You can't move in Riyadh for stalls selling T-shirts with "A woman needs a man like a camel needs a bicycle"

There's nothing like a war for making drivel acceptable. So everyone nodded when Tony Blair, running through the reasons for supporting military action against the Taliban, added: "This is a regime . . . in which women's rights are non-existent." Unlike our ally Saudi Arabia, which is a veritable cauldron of modern feminism. You can hardly move in Riyadh markets for stalls selling T-shirts reading "A woman needs a man like a camel needs a bicycle". And every local authority is under strict orders to announce "Public stoning of woman for adultery", never "girls", "birds" or any other term that may be considered sexist. The grand coalition against terrorism is full of such honourable characters, crucially General Musharraf of Pakistan, who came to power by overthrowing an elected government in a military coup. He supports the war because, if there's one thing that makes him sick, it's people who use violence to achieve political ends.
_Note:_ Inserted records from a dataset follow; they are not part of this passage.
(* ===== verification/NodePoolUtils.v ===== *)
(** * Node pool utilities and the requested-node-pools converter

    [pkg/common/node-pool-utils]: the label selectors of a node pool
    ([utils/label_selector_utils.go]), the pool index ([utils/utils.go]) and
    the resolution of the node pools an object asks for
    ([converter/converter.go]). *)

From stdpp Require Import base list gmap strings.
From S2P Require Import Prelude ApiTypes.

(** ** The labels library

    [labels.NewRequirement] and [Requirement.Matches] are apimachinery code:
    an interface with the documented meaning of the operators the code uses. *)

Class LabelsLib := {
  NewRequirement : string -> Operator -> list string -> result Requirement;
  Matches : Requirement -> gmap string string -> bool;
}.

Class LabelsLaws (L : LabelsLib) : Prop := {
  matches_double_equals k v r ls :
    NewRequirement k DoubleEquals [v] = inr r -> Matches r ls = (ls !! k ==? Some v);
  matches_not_in k v r ls :
    NewRequirement k NotIn [v] = inr r -> Matches r ls = (ls !! k !=? Some v);
  matches_exists k r ls :
    NewRequirement k Exists [] = inr r -> Matches r ls = bool_decide (is_Some (ls !! k));
  matches_does_not_exist k r ls :
    NewRequirement k DoesNotExist [] = inr r -> Matches r ls = (ls !! k ==? None);
}.

(** ** Label selectors *)

Module LabelSelectors.
Section LabelSelectors.
Context {L : LabelsLib}.

Definition newRequirement (key : string) (op : Operator) (vals : list string) : result Requirement :=
  NewRequirement key op vals.

Definition requirementNodePoolName (nodePoolName nodePoolAssignmentLabelKey : string)
    (matching exists_ : bool) : result Requirement :=
  let vals := [nodePoolName] in
  let op := DoubleEquals in
  let op := if negb matching then NotEquals else op in
  let '(op, vals) := if negb exists_ then (DoesNotExist, []) else (op, vals) in
  newRequirement nodePoolAssignmentLabelKey op vals.

Definition requirementNodePoolNameDoesNotExist (nodePoolAssignmentLabelKey : string) : result Requirement :=
  requirementNodePoolName "" nodePoolAssignmentLabelKey false false.

Definition RequirementNodePoolNameMatching (nodePoolName nodePoolAssignmentLabelKey : string) : result Requirement :=
  requirementNodePoolName nodePoolName nodePoolAssignmentLabelKey true true.

Definition GetNodePoolLabelSelector
    (nodePoolName nodePoolAssignmentLabelKey defaultNodepoolName : string) : result Requirement :=
  if nodePoolName ==? defaultNodepoolName
  then requirementNodePoolNameDoesNotExist nodePoolAssignmentLabelKey
  else RequirementNodePoolNameMatching nodePoolName nodePoolAssignmentLabelKey.

Definition GetNotNodePoolLabelSelector
    (nodePoolName nodePoolAssignmentLabelKey defaultNodepoolName : string) : result Requirement :=
  if nodePoolName ==? defaultNodepoolName
  then newRequirement nodePoolAssignmentLabelKey Exists []
  else newRequirement nodePoolAssignmentLabelKey NotIn [nodePoolName].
Finally the bombing starts, and we're getting familiar with the procedure. First, there's an announcement about the supreme accuracy of the missiles - just as there was in the war against Serbia, quickly followed by an admission that one of the bombs had landed in Bulgaria. Now, call me a perfectionist, but shouldn't laser-guided accuracy mean hitting the right country? This time, within just a few hours, they knock over a United Nations building and kill the staff. At least if they get that 86-year-old Afghan king to take over, he'll be the only person of that age in the world to walk through entirely flat areas saying: "When I was a lad, this was all buildings round here."

Then comes the president's address to the people, ending with "May God continue to bless America". But this time round, with the worldwide coalition, they need all the Gods on their side, or the whole thing could fall apart. It would take only Buddha not to be on board and that's half of Asia out the window. The chances are that the Gods will be on every side, as they usually are. There's no instance, as far as I know, of a general ever having said to his men before a battle: "Last night, in this, our hour of need, I prayed to God for guidance. But unfortunately it seems he's backing the Turks on this one, so we're on our own, I'm afraid."

I come across a huge interview with the writer P J O'Rourke, in which he is referred to, as usual, as "America's leading satirist". And he starts the interview by saying "this is not a time for satire". What a twat. Crammed as it is with pomposity, lies and hypocrisy, this is exactly the time for satire. It's like a soldier saying: "I don't mind drilling during peace, but now there's a war on, this is not the time for fighting."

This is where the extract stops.